WHAT NEEDS TO BE DONE: From the records below, transcribe exactly the lines that begin at the line with "if has_long_value n then" and end at the line with "None => lret (Some (n, stack))", both included.

######

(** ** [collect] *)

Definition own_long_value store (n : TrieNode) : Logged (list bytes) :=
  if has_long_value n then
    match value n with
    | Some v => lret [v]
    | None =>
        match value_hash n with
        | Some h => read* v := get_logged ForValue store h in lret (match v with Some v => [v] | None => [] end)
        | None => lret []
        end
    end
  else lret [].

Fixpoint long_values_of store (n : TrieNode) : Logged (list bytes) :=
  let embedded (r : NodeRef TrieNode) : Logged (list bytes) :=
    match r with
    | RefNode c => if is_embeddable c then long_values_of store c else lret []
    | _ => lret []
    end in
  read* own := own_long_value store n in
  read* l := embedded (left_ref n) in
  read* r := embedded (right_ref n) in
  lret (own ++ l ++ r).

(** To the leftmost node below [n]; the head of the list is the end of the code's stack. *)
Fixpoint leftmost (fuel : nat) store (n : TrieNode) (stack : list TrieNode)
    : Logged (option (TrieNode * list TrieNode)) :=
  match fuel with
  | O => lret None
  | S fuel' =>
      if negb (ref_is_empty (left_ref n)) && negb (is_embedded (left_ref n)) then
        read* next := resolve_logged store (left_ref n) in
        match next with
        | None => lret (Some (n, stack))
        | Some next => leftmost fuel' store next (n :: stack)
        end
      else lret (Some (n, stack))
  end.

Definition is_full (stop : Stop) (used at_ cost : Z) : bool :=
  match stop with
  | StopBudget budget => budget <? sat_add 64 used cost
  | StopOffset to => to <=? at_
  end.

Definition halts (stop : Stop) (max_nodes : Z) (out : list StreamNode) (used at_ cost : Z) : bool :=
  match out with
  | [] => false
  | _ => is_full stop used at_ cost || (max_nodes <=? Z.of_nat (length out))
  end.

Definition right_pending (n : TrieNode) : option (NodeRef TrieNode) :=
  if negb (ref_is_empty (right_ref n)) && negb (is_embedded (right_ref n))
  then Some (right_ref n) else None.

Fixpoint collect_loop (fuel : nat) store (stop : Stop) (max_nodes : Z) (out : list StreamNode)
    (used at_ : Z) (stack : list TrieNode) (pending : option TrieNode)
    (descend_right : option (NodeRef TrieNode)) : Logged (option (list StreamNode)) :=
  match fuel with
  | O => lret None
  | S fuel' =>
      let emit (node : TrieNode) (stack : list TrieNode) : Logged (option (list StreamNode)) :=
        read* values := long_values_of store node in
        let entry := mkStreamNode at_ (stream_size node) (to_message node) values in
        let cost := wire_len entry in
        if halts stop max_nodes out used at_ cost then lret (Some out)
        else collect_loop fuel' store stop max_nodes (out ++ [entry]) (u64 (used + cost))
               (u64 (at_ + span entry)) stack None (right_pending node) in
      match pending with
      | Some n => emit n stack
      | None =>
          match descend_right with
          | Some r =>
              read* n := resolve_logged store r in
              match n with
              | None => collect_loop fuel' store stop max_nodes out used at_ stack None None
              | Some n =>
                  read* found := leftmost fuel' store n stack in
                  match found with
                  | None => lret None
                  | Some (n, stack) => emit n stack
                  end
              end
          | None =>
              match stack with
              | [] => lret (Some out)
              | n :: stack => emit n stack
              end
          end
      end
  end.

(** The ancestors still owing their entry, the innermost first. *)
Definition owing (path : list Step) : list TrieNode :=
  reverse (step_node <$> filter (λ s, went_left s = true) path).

######

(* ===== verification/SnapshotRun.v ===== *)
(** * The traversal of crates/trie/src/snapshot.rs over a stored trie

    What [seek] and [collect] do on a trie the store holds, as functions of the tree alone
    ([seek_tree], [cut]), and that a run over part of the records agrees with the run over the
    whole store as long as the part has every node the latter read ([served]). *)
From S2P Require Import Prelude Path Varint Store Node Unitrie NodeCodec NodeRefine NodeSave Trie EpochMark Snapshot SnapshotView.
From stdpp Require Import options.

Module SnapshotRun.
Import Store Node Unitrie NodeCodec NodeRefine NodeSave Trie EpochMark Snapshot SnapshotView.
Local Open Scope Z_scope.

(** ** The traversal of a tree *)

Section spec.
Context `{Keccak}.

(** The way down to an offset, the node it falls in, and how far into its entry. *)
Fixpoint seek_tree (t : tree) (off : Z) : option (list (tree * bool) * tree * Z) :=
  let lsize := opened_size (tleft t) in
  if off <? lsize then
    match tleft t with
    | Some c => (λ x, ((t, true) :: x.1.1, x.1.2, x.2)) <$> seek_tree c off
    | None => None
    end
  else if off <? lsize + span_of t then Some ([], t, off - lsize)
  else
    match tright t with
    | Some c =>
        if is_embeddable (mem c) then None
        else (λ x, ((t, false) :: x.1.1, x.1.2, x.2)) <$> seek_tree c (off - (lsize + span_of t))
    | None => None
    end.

######

SOLUTION TO THE EXERCISE:
  if has_long_value n then
    match value n with
    | Some v => lret [v]
    | None =>
        match value_hash n with
        | Some h => read* v := get_logged ForValue store h in lret (match v with Some v => [v] | None => [] end)
        | None => lret []
        end
    end
  else lret [].

Fixpoint long_values_of store (n : TrieNode) : Logged (list bytes) :=
  let embedded (r : NodeRef TrieNode) : Logged (list bytes) :=
    match r with
    | RefNode c => if is_embeddable c then long_values_of store c else lret []
    | _ => lret []
    end in
  read* own := own_long_value store n in
  read* l := embedded (left_ref n) in
  read* r := embedded (right_ref n) in
  lret (own ++ l ++ r).

(** To the leftmost node below [n]; the head of the list is the end of the code's stack. *)
Fixpoint leftmost (fuel : nat) store (n : TrieNode) (stack : list TrieNode)
    : Logged (option (TrieNode * list TrieNode)) :=
  match fuel with
  | O => lret None
  | S fuel' =>
      if negb (ref_is_empty (left_ref n)) && negb (is_embedded (left_ref n)) then
        read* next := resolve_logged store (left_ref n) in
        match next with
        | None => lret (Some (n, stack))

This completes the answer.